(** One free page at 4MB, taken by one [kalloc]. *)
Lemma kalloc_conserves_pages_witness :
  let k := kernel0 <| kmem := mkKmem true (P2V 4194304) |> in
  exists l, free_rep (k <| kmem ::= upd freelist (fun _ => 0) |>) l /\
    [P2V 4194304] ++ l ≡ₚ [P2V 4194304].
Proof.
  intros k. destruct (kalloc_conserves_pages k [P2V 4194304]
    (k <| kmem ::= upd freelist (fun _ => 0) |>) [P2V 4194304]) as (l & Hl & _ & Hp).
  - unfold free_rep. split_and!; try done.
    + apply NoDup_singleton.
    + apply Forall_singleton. unfold page_ok. by vm_compute.
    + intros _. apply not_elem_of_nil.
  - apply rtc_once. apply (step_kalloc k [] (P2V 4194304)). reflexivity.
  - by exists l.
Defined.

(** ** [freerange] and the two-phase initialisation *)

(** The [n] pages from [p] on, in the order they end up on the free list. *)
Fixpoint pages_from (p : Z) (n : nat) : list Z :=
  match n with
  | O => []
  | S n' => p :: pages_from (p + PGSIZE) n'
  end.

Lemma elem_of_pages_from n : forall p q, p mod PGSIZE = 0 ->
  q ∈ pages_from p n <-> q mod PGSIZE = 0 /\ p <= q < p + PGSIZE * Z.of_nat n.
Proof.
  induction n as [|n IH]; intros p q Hp; simpl.
  - split; [set_solver|unfold PGSIZE; lia].
  - rewrite elem_of_cons, IH by (unfold PGSIZE in *; dlia). unfold PGSIZE in *.
    split; [intros [->|[? ?]]; lia|]. intros [Hq Hr].
    destruct (Z.eq_dec q p); [by left|right]. dlia.
Qed.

* ACTIVITY *
Write the material out again in full, leaving no line out.

* EXPECTED OUTPUT *
(** One free page at 4MB, taken by one [kalloc]. *)
Lemma kalloc_conserves_pages_witness :
  let k := kernel0 <| kmem := mkKmem true (P2V 4194304) |> in
  exists l, free_rep (k <| kmem ::= upd freelist (fun _ => 0) |>) l /\
    [P2V 4194304] ++ l ≡ₚ [P2V 4194304].
Proof.
  intros k. destruct (kalloc_conserves_pages k [P2V 4194304]
    (k <| kmem ::= upd freelist (fun _ => 0) |>) [P2V 4194304]) as (l & Hl & _ & Hp).
  - unfold free_rep. split_and!; try done.
    + apply NoDup_singleton.
    + apply Forall_singleton. unfold page_ok. by vm_compute.
    + intros _. apply not_elem_of_nil.
  - apply rtc_once. apply (step_kalloc k [] (P2V 4194304)). reflexivity.
  - by exists l.
Defined.

(** ** [freerange] and the two-phase initialisation *)

(** The [n] pages from [p] on, in the order they end up on the free list. *)
Fixpoint pages_from (p : Z) (n : nat) : list Z :=
  match n with
  | O => []
  | S n' => p :: pages_from (p + PGSIZE) n'
  end.

Lemma elem_of_pages_from n : forall p q, p mod PGSIZE = 0 ->
  q ∈ pages_from p n <-> q mod PGSIZE = 0 /\ p <= q < p + PGSIZE * Z.of_nat n.
Proof.
  induction n as [|n IH]; intros p q Hp; simpl.
  - split; [set_solver|unfold PGSIZE; lia].
  - rewrite elem_of_cons, IH by (unfold PGSIZE in *; dlia). unfold PGSIZE in *.
    split; [intros [->|[? ?]]; lia|]. intros [Hq Hr].
    destruct (Z.eq_dec q p); [by left|right]. dlia.
Qed.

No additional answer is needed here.